Saved entries
(** * aitk.robots: recorder, scrubber and playback controller

    A shallow embedding of [aitk/robots/watchers.py] (classes [_Player],
    [Recorder], [Player]) and of the helpers of [aitk/robots/utils.py]
    they use ([Point], [arange]).

    Numbers.  The Python code computes on binary floating point numbers.
    Here a float is an exact rational ([Q]): [0.1] is [1 # 10], [/] is
    exact division, [round(x)] rounds half to even to an integer and
    [round(x, 1)] rounds half to even to one decimal.  Integers are [Z].

    Exceptions are the left summand of [result]; a method of an object is
    a function that takes the object's state and returns the new one. *)

From Stdlib Require Import ZArith QArith Qround Qminmax Lia Lqa Ascii String.
From stdpp Require Import base option list strings gmap.

Open Scope Z_scope.

(** ** Python values and exceptions *)

Inductive exn : Type :=
| IndexError
| AttributeError.

Abbreviation result := (sum exn).

Definition ok {A} (a : A) : result A := inr a.
Definition raise {A} (e : exn) : result A := inl e.

#[global] Instance result_ret : MRet result := fun A a => inr a.
#[global] Instance result_fmap : FMap result := fun A B f m =>
  match m with
  | inl e => inl e
  | inr a => inr (f a)
  end.
#[global] Instance result_bind : MBind result := fun A B k m =>
  match m with
  | inl e => inl e
  | inr a => k a
  end.

(** [round(x)]: the nearest integer, a tie going to the even one. *)
Definition py_round (q : Q) : Z :=
  let f := Qfloor q in
  match (q - inject_Z f ?= 1 # 2)%Q with
  | Lt => f
  | Gt => f + 1
  | Eq => if Z.even f then f else f + 1
  end.

(** [round(x, 1)]. *)
Definition round1 (q : Q) : Q := (inject_Z (py_round (q * 10)) / 10)%Q.

(** [l[start:stop]] for a list, with Python's treatment of negative and
    of too large bounds. *)
Definition slice_bound (len i : Z) : Z :=
  if i <? 0 then Z.max (i + len) 0 else Z.min i len.

Definition py_slice {A} (l : list A) (start stop : Z) : list A :=
  let len := Z.of_nat (length l) in
  let lo := slice_bound len start in
  let hi := slice_bound len stop in
  take (Z.to_nat (hi - lo)) (drop (Z.to_nat lo) l).

(** ** utils.py *)

Record Point : Type := mkPoint { p_x : Q; p_y : Q }.

(** [arange.__iter__]: the values the generator yields.  The loop of the
    source need not end (a zero step), so the model carries fuel and
    answers [None] when it runs out. *)
Fixpoint arange_up (fuel : nat) (current stop step : Q) : option (list Q) :=
  match fuel with
  | O => None
  | S n =>
      if Qle_bool current stop
      then cons current <$> arange_up n (current + step)%Q stop step
      else Some []
  end.

Fixpoint arange_down (fuel : nat) (current stop step : Q) : option (list Q) :=
  match fuel with
  | O => None
  | S n =>
      if Qle_bool stop current
      then cons current <$> arange_down n (current + step)%Q stop step
      else Some []
  end.

Definition arange (fuel : nat) (start stop step : Q) : option (list Q) :=
  if Qlt_le_dec 0 step
  then arange_up fuel start stop step
  else arange_down fuel start stop step.

(** ** The simulation: robots and worlds

    [robot.py] and [world.py] are not among the sources; a robot and a
    world carry the attributes that [watchers.py] reads and writes. *)

Record Robot : Type := mkRobot {
  x : Q;
  y : Q;
  a : Q;
  vx : Q;
  vy : Q;
  va : Q;
  stalled : bool;
  trace : list (Point * Q);
  do_trace : bool;
  max_trace_length : Z
}.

• Task to complete: Where a line of the records has the string "watchers", return that line.

• Solution for this exercise:
    A shallow embedding of [aitk/robots/watchers.py] (classes [_Player],
    world carry the attributes that [watchers.py] reads and writes. *)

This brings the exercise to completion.